Task brief |
Return the data below exactly, but only from the line containing "Lemma level_apart_self a" through the line containing "destruct (road_read _", with both of those lines included.

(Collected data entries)

Content starts

(** The graph [g0] of [n] nodes with its filters; [g] and [core] are the result
    of the shared contraction, [gs] those of the core for each filter, which
    are assumed to return and to keep the invariant of the graph. *)
Record excludable_runs (n : Z) (g0 : ContractorGraph) (filters : list (list bool)) (g : ContractorGraph) (core : list bool) (gs : list ContractorGraph) : Prop := {
  er_nodes : number_of_nodes g0 = n /\ 0 <= n < UINT32_MAX;
  er_filters f : f ∈ filters -> zlen f = n;
  er_count : zlen filters <= 8;
  er_several : all_true filters = false;
  er_shared : contract fuel sort_edges hash heap g0 [] (allowed_always filters n) node_weights BASE_CORE = Some (Some (g, core));
  er_core : zlen core = n;
  er_graph : dg_wf g /\ counted g /\ number_of_nodes g = n;
  er_targets u x : x ∈ adj g u -> 0 <= target x < n;
  er_cores : Forall2 (core_run (DynamicGraph.Filter g (bit core)) core) filters gs;
  er_graphs h : h ∈ gs -> dg_wf h /\ counted h /\ number_of_nodes h = n;
  er_size : number_of_edges g + zsum number_of_edges gs < UINT32_MAX
}.

Lemma up_in_query g DIRECTION u v w : up_in (query_edges g) DIRECTION u v w <-> 0 <= u < number_of_nodes g /\ entry g DIRECTION u v w.
Proof.
  unfold up_in, query_edges. setoid_rewrite list_elem_of_bind. split.
  - intros (e & (u' & (x & -> & Hx)%list_elem_of_fmap & Hu%elem_of_seqZ) & <- & <- & Hd & <-). split; [simpl; lia|]. destruct DIRECTION; by exists x.
  - intros [Hu Hx]. assert (exists x, x ∈ adj g u /\ target x = v /\ Ch.usable DIRECTION (query_data (data x)) = true /\ weight (data x) = w) as (x & Hin & <- & Hd & <-)
      by (destruct DIRECTION; exact Hx).
    exists (query_edge u x). split; [|done]. exists u. split; [by apply list_elem_of_fmap_2|apply elem_of_seqZ; lia].
Qed.

Lemma up_in_filter (b : QueryEdge -> bool) (c : Z -> Z -> bool) l DIRECTION u v w : (forall e, b e = c (ie_source e) (ie_target e)) ->
  up_in (filter (fun e => b e = true) l) DIRECTION u v w <-> c u v = true /\ up_in l DIRECTION u v w.
Proof.
  intros Hb. unfold up_in. setoid_rewrite list_elem_of_filter. split.
  - intros (e & [Hc He] & <- & <- & Hr). rewrite Hb in Hc. split; [done|]. by exists e.
  - intros (Hc & e & He & <- & <- & Hr). exists e. by rewrite Hb.
Qed.
Lemma packed_walk L s t p : packed_path L s t p -> walk joint s t p.
Proof.
  induction 1 as [v|s v u clique w p L Hk HL IH]; [constructor|]. eapply walk_app; [|done]. apply walk_edge. by exists clique.
Qed.
End arcs.

(** ** What the labels promise *)

(** Arcs between nodes, and the ends of routes with their weights.  The
    triangle inequality holds for the arcs of matrices; a node that can be reached
    can be reached with weight [reach]. *)
Record arc_laws (Jc Jb : Z -> Z -> Z -> Prop) (node : Z -> Prop) (start : bool -> Z -> Z -> Prop) (n low reach maxw : Z) : Prop := {
  al_node v : node v -> 0 <= v < n;
  al_arc u v w : joint Jc Jb u v w -> node u /\ node v /\ 0 < w <= maxw;
  al_triangle u v t w1 w2 : Jc u v w1 -> Jc v t w2 -> t = u \/ exists w, Jc u t w /\ w <= w1 + w2;
  al_start DIRECTION s w : start DIRECTION s w -> node s /\ low <= w <= reach;
  al_reach DIRECTION s ws v p : start DIRECTION s ws -> walk (along DIRECTION (joint Jc Jb)) s v p ->
    exists s' ws' p', start DIRECTION s' ws' /\ walk (along DIRECTION (joint Jc Jb)) s' v p' /\ ws' + p' <= reach;
  al_nodes : n <= SPECIAL_NODEID;
  al_low : - 2 ^ 30 <= low;
  al_maxw : 0 <= maxw;
  al_small : reach + maxw < 2 ^ 30
}.

Section sides.
Context (Jc Jb : Z -> Z -> Z -> Prop) (node : Z -> Prop) (start : bool -> Z -> Z -> Prop) (n low reach maxw : Z).
Context (Hlaws : arc_laws Jc Jb node start n low reach maxw).
Abbreviation J := (joint Jc Jb).
Abbreviation qmap := (gmap Z (qentry HeapData)).
Implicit Types (M : qmap) (DIRECTION : bool).

(** One of the two searches.  A node that an arc of a matrix led to comes from
    a node that no such arc led to. *)
Record side DIRECTION M : Prop := {
  sd_node v e : M !! v = Some e -> node v;
  sd_low v e : M !! v = Some e -> low <= qe_weight e;
  sd_tree v e : M !! v = Some e -> (start DIRECTION v (qe_weight e) /\ qe_data e = mkHeapData v false) \/
    exists u eu w, M !! u = Some eu /\ qe_removed eu = true /\ parent (qe_data e) = u /\
      along DIRECTION (kind Jc Jb (from_clique_arc (qe_data e))) u v w /\ qe_weight e = qe_weight eu + w /\
      (from_clique_arc (qe_data e) = true -> from_clique_arc (qe_data eu) = false);
  sd_start s w : start DIRECTION s w -> exists e, M !! s = Some e /\ qe_weight e <= w;
  sd_order v e v' e' : M !! v = Some e -> M !! v' = Some e' -> qe_removed e = true -> qe_removed e' = false ->
    qe_weight e <= qe_weight e';
  sd_done v e t w : M !! v = Some e -> qe_removed e = true -> along DIRECTION J v t w ->
    exists et, M !! t = Some et /\ qe_weight et <= qe_weight e + w
}.

Lemma along_arc DIRECTION u v w : along DIRECTION J u v w -> node u /\ node v /\ 0 < w <= maxw.
Proof using Hlaws. destruct DIRECTION; intros H%(al_arc _ _ _ _ _ _ _ _ Hlaws); tauto. Qed.

Lemma along_kind DIRECTION clique u v w : along DIRECTION (kind Jc Jb clique) u v w -> along DIRECTION J u v w.
Proof. intros Hk. apply along_joint. by exists clique. Qed.

Lemma along_walk_nonneg DIRECTION s t p : walk (along DIRECTION J) s t p -> 0 <= p.
Proof using Hlaws. apply walk_nonneg. intros u v w H%along_arc. lia. Qed.

Lemma along_triangle DIRECTION u v t w1 w2 : along DIRECTION Jc u v w1 -> along DIRECTION Jc v t w2 ->
  t = u \/ exists w, along DIRECTION Jc u t w /\ w <= w1 + w2.
Proof using Hlaws.
  destruct DIRECTION; simpl; intros H1 H2; [by eapply (al_triangle _ _ _ _ _ _ _ _ Hlaws)|].
  destruct (al_triangle _ _ _ _ _ _ _ _ Hlaws _ _ _ _ _ H2 H1) as [->|(w & Hw & Hle)]; [by left|right].
  exists w. split; [done|lia].
Qed.

(** A label is the weight of a walk. *)
Lemma mld_side_walk DIRECTION M v e : side DIRECTION M -> M !! v = Some e ->
  exists s ws p, start DIRECTION s ws /\ walk (along DIRECTION J) s v p /\ qe_weight e = ws + p.
Proof using Hlaws.
  intros HS. remember (Z.to_nat (qe_weight e - low)) as k eqn:Ek. revert v e Ek.
  induction (lt_wf k) as [k _ IH]. intros v e Ek Hv. pose proof (sd_low _ _ HS v e Hv).
  destruct (sd_tree _ _ HS v e Hv) as [[Hs Hp]|(u & eu & w & Hu & _ & Hp & Hup & Hw & _)].
  { exists v, (qe_weight e), 0. split; [done|]. split; [constructor|lia]. }
  pose proof (along_arc _ _ _ _ (along_kind _ _ _ _ _ Hup)) as (_ & _ & Hpos). pose proof (sd_low _ _ HS u eu Hu).
  destruct (IH (Z.to_nat (qe_weight eu - low))) with (v := u) (e := eu) as (s & ws & p & Hs & Hp' & E); [lia|done|done|].
  exists s, ws, (p + w). split; [done|]. split; [econstructor; [done|by eapply along_kind]|lia].
Qed.
Lemma level_apart_self a : is_node mlp a -> level_apart a a = 0.
Proof using Hok.
  intros Ha. destruct (level_apart_ok a a Ha Ha) as (_ & Hr & _ & Hd). destruct (decide (level_apart a a = 0)) as [?|Hne]; [done|].
  destruct Hd; [lia|done].
Qed.

(** Nodes of a cell without [a] are equally far from it. *)
Lemma level_apart_cell a u v l : is_node mlp a -> is_node mlp u -> is_node mlp v -> 1 <= l <= level_apart a u ->
  GetCell mlp l u = GetCell mlp l v -> level_apart a v = level_apart a u.
Proof using Hok Hnested.
  intros Ha Hu Hv Hl Hc. destruct (level_apart_ok a u Ha Hu) as (_ & Hr & Hs & Hd). destruct (level_apart_ok a v Ha Hv) as (_ & Hr' & Hs' & Hd').
  assert (forall k, l <= k <= levels -> GetCell mlp k u = GetCell mlp k v) as Hup
    by (intros k Hk; apply (nested_cells_le mlp levels l k u v Hnested); [done|done|lia|lia|done]).
  destruct (Z.lt_trichotomy (level_apart a v) (level_apart a u)) as [Hlt|[?|Hgt]]; [|done|].
  - destruct Hd; [lia|]. rewrite (Hs' (level_apart a u)) by lia. by rewrite Hup by lia.
  - destruct Hd'; [lia|]. rewrite (Hs (level_apart a v)) by lia. apply Hup. lia.
Qed.

Definition query_level_of (s t v : Z) : Z := Z.min (level_apart s v) (level_apart t v).

Lemma GetQueryLevel_ok s t v : is_node mlp s -> is_node mlp t -> is_node mlp v -> GetQueryLevel mlp s t v = Some (query_level_of s t v).
Proof using Hok.
  intros Hs Ht Hv. unfold GetQueryLevel. destruct (level_apart_ok s v Hs Hv) as (-> & _). destruct (level_apart_ok t v Ht Hv) as (-> & _). done.
Qed.
(** One node, from a position on. *)
Lemma annotate_stop source rev edge s next nodes edges path start :
  stop_ok edge s -> start = (if bool_decide (path = []) then start_position rev source (zlen (r_weights (st_road s))) else 0) ->
  0 <= start < zlen (r_weights (st_road s)) ->
  annotate_turns facade live source rev (st_node s :: next :: nodes) (edge :: edges) path =
  annotate_turns facade live source rev (next :: nodes) edges (path ++ drop (Z.to_nat start) (stop_segments s)).
Proof.
  intros Hs -> Hstart. pose proof (so_road _ _ Hs) as Hr. pose proof (road_segments_len _ _ _ _ Hr) as Hlen.
  destruct (road_read _ _ _ _ Hr) as (g & Hg & Hread). cbn [annotate_turns]. rewrite (so_turn _ _ Hs). cbn [mbind option_bind].
  rewrite Hg. cbn [mbind option_bind]. rewrite Hread. cbn [mbind option_bind fst snd]. cbv zeta.
  set (start := if bool_decide (path = []) then _ else _) in *.
  rewrite (proj2 (Z.ltb_lt _ _) (proj2 Hstart)), (segments_from _ _ _ _ Hr) by done. cbn [mbind option_bind].
  rewrite (so_duration _ _ Hs). cbn [mbind option_bind]. rewrite (so_weight _ _ Hs). cbn [mbind option_bind].
  rewrite add_turn_ok.
  - cbn [mbind option_bind tail]. unfold stop_segments. rewrite at_last_drop; [done|]. unfold zlen in *. lia.
  - intros E%(f_equal length). rewrite length_drop in E. simpl in E. unfold zlen in *. lia.
Qed.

Content ends

Answer space |
Lemma level_apart_self a : is_node mlp a -> level_apart a a = 0.
Proof using Hok.
  intros Ha. destruct (level_apart_ok a a Ha Ha) as (_ & Hr & _ & Hd). destruct (decide (level_apart a a = 0)) as [?|Hne]; [done|].
  destruct Hd; [lia|done].
Qed.

(** Nodes of a cell without [a] are equally far from it. *)
Lemma level_apart_cell a u v l : is_node mlp a -> is_node mlp u -> is_node mlp v -> 1 <= l <= level_apart a u ->
  GetCell mlp l u = GetCell mlp l v -> level_apart a v = level_apart a u.
Proof using Hok Hnested.
  intros Ha Hu Hv Hl Hc. destruct (level_apart_ok a u Ha Hu) as (_ & Hr & Hs & Hd). destruct (level_apart_ok a v Ha Hv) as (_ & Hr' & Hs' & Hd').
  assert (forall k, l <= k <= levels -> GetCell mlp k u = GetCell mlp k v) as Hup
    by (intros k Hk; apply (nested_cells_le mlp levels l k u v Hnested); [done|done|lia|lia|done]).
  destruct (Z.lt_trichotomy (level_apart a v) (level_apart a u)) as [Hlt|[?|Hgt]]; [|done|].
  - destruct Hd; [lia|]. rewrite (Hs' (level_apart a u)) by lia. by rewrite Hup by lia.
  - destruct Hd'; [lia|]. rewrite (Hs (level_apart a v)) by lia. apply Hup. lia.
Qed.

Definition query_level_of (s t v : Z) : Z := Z.min (level_apart s v) (level_apart t v).

Lemma GetQueryLevel_ok s t v : is_node mlp s -> is_node mlp t -> is_node mlp v -> GetQueryLevel mlp s t v = Some (query_level_of s t v).
Proof using Hok.
  intros Hs Ht Hv. unfold GetQueryLevel. destruct (level_apart_ok s v Hs Hv) as (-> & _). destruct (level_apart_ok t v Ht Hv) as (-> & _). done.
Qed.
(** One node, from a position on. *)
Lemma annotate_stop source rev edge s next nodes edges path start :
  stop_ok edge s -> start = (if bool_decide (path = []) then start_position rev source (zlen (r_weights (st_road s))) else 0) ->
  0 <= start < zlen (r_weights (st_road s)) ->
  annotate_turns facade live source rev (st_node s :: next :: nodes) (edge :: edges) path =
  annotate_turns facade live source rev (next :: nodes) edges (path ++ drop (Z.to_nat start) (stop_segments s)).
Proof.
  intros Hs -> Hstart. pose proof (so_road _ _ Hs) as Hr. pose proof (road_segments_len _ _ _ _ Hr) as Hlen.
  destruct (road_read _ _ _ _ Hr) as (g & Hg & Hread). cbn [annotate_turns]. rewrite (so_turn _ _ Hs). cbn [mbind option_bind].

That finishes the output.